======== Input
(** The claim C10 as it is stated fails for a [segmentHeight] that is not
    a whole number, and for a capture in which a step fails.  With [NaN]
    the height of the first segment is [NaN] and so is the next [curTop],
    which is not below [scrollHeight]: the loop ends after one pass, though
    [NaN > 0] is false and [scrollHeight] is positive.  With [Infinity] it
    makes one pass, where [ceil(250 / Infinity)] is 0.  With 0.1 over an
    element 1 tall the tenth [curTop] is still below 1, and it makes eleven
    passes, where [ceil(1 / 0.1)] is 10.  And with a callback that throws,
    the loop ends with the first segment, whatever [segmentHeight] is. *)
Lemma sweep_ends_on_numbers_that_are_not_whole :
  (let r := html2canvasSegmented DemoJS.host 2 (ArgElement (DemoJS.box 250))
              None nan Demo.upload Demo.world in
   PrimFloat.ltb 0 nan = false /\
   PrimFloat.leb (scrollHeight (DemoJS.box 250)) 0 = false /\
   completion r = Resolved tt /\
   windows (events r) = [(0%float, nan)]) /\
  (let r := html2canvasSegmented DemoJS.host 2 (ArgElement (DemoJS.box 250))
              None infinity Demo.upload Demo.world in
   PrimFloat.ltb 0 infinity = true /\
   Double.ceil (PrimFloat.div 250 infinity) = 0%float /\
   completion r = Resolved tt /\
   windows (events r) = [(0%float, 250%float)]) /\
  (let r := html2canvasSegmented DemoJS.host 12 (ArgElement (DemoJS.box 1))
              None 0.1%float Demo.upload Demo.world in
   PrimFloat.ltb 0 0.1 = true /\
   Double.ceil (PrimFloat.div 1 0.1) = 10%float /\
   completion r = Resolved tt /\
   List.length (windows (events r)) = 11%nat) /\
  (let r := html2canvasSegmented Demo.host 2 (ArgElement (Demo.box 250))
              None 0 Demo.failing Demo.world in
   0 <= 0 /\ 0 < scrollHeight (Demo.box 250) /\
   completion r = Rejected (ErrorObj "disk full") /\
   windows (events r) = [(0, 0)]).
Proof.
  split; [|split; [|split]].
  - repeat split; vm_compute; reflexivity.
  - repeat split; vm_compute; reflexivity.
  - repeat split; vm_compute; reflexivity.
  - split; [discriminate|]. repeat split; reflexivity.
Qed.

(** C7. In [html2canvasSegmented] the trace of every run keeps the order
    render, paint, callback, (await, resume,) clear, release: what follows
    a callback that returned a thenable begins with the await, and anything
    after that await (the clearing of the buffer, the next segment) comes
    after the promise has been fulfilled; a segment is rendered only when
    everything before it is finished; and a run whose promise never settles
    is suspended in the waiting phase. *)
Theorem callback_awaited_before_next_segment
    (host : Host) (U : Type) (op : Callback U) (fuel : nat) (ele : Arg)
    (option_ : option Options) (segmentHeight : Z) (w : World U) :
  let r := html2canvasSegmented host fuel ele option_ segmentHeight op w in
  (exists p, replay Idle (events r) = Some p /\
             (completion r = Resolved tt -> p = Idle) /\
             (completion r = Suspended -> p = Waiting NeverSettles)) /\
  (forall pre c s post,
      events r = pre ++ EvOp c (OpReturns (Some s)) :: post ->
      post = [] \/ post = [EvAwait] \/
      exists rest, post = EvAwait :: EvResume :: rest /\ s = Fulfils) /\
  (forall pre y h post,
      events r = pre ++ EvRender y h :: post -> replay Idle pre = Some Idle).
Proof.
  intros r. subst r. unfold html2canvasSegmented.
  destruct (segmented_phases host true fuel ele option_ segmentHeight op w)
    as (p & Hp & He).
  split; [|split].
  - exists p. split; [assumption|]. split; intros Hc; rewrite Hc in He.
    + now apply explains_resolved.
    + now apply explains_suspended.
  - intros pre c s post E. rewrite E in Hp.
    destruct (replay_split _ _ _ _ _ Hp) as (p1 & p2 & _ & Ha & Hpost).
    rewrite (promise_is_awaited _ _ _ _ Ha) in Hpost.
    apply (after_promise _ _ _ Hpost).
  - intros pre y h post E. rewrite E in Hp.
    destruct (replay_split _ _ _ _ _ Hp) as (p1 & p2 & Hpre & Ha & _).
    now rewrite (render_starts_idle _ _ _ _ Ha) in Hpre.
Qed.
================
======== Input
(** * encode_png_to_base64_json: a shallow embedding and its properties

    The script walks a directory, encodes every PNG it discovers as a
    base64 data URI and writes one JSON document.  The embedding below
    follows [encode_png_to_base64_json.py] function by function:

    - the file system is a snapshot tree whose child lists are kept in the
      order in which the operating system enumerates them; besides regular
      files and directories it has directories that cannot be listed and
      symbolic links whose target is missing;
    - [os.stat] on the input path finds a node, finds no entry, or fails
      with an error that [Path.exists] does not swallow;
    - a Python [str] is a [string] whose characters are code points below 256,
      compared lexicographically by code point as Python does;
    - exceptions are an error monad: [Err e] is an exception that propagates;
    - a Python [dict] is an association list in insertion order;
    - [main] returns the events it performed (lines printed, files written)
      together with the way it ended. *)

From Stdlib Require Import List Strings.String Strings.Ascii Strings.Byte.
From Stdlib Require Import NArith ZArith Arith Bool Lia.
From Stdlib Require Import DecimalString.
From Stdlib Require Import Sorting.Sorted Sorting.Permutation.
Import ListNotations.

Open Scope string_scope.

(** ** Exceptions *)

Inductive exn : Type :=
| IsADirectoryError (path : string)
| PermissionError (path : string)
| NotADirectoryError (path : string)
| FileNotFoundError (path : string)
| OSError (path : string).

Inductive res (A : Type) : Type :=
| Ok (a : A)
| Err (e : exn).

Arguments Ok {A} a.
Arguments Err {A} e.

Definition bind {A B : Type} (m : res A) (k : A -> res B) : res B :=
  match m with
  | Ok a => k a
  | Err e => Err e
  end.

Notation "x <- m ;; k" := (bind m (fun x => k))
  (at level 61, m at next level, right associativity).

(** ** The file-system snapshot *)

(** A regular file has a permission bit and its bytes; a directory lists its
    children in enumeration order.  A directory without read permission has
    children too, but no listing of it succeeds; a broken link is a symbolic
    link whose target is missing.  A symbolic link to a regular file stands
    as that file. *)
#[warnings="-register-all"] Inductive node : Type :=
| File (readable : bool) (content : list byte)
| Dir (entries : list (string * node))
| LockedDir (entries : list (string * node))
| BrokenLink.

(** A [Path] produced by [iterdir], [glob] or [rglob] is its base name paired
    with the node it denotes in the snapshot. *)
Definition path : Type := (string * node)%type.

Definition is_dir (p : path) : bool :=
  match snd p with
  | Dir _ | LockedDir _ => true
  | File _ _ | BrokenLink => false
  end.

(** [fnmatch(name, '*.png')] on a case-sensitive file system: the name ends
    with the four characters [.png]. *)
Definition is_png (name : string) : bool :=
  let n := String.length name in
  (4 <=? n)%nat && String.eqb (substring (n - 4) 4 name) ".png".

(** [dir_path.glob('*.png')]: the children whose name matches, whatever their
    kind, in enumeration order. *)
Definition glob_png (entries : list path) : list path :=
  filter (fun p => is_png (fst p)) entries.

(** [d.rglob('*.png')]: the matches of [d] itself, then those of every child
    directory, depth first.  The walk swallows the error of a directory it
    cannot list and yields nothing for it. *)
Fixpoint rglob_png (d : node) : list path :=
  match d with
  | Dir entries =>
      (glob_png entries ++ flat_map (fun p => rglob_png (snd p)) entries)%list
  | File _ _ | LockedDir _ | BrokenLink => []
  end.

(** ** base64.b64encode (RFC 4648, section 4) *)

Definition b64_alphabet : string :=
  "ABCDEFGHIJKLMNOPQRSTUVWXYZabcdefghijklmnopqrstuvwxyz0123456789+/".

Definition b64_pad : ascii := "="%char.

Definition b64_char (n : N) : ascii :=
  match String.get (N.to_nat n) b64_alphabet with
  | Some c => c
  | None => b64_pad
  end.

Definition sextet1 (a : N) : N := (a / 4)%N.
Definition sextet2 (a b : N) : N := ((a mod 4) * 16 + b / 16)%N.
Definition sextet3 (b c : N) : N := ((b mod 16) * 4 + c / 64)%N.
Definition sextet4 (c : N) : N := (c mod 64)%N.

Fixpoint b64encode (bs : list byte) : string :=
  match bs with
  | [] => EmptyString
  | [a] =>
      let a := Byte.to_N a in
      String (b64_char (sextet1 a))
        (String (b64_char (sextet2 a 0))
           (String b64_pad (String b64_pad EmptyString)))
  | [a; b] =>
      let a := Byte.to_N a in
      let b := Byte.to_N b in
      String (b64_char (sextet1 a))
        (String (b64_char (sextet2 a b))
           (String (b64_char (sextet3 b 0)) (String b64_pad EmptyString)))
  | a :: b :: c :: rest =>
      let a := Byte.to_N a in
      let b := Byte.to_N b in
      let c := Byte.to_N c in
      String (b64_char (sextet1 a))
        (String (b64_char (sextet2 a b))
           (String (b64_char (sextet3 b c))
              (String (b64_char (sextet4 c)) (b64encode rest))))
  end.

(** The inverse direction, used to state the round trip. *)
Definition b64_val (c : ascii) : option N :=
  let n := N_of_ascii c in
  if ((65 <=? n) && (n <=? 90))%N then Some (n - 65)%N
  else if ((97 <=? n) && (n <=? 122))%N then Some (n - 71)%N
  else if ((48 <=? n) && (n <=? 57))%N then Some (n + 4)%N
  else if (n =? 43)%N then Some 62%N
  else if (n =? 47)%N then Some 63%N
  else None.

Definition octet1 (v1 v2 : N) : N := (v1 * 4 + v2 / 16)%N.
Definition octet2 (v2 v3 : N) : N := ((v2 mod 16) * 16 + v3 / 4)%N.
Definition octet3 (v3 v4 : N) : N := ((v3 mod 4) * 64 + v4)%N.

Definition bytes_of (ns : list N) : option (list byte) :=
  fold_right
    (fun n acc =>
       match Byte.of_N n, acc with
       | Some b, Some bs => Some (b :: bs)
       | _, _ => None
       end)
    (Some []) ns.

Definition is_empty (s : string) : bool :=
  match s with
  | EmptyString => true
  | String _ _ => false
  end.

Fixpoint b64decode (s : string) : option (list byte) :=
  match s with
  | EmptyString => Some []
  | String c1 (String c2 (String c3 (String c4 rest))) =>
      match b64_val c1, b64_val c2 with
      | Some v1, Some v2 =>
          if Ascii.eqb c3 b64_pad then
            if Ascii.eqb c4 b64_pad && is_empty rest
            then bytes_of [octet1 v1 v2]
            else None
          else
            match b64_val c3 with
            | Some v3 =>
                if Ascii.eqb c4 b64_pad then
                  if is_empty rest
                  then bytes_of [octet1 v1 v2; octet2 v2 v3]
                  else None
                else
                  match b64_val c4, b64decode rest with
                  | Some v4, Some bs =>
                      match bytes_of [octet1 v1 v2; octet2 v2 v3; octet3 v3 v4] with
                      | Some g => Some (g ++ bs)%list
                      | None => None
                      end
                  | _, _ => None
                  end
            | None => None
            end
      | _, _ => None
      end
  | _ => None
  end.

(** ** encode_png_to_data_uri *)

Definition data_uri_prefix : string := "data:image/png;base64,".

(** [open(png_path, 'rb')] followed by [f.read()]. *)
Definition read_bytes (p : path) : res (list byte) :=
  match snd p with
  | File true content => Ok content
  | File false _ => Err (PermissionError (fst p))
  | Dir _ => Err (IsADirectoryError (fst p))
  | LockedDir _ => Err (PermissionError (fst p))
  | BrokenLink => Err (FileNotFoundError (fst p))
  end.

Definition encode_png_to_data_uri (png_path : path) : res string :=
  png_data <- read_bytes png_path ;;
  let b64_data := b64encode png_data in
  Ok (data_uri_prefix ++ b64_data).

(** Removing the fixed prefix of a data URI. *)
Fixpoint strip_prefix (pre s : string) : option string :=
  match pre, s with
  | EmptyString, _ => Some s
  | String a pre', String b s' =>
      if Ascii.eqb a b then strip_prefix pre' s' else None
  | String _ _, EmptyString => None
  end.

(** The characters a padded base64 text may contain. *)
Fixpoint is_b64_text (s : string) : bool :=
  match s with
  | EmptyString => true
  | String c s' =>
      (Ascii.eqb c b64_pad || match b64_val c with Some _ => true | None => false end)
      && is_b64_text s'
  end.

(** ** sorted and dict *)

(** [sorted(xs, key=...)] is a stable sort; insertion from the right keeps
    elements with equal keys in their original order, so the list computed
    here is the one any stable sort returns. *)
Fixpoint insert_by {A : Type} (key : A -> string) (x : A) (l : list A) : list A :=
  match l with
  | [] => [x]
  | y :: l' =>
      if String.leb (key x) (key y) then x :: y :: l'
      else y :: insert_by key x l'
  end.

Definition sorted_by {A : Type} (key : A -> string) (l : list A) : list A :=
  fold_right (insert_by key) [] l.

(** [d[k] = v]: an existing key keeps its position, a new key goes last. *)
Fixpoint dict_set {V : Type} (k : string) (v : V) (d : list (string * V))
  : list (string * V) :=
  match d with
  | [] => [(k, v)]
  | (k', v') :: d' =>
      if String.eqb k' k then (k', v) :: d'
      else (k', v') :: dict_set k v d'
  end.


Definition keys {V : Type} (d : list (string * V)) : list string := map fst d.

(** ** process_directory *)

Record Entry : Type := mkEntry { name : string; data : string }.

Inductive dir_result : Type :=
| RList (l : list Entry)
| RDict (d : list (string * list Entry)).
================
### Work instructions
Your reply should be one number: the count of lines above that hold the word "fails".

### Answer for the task
3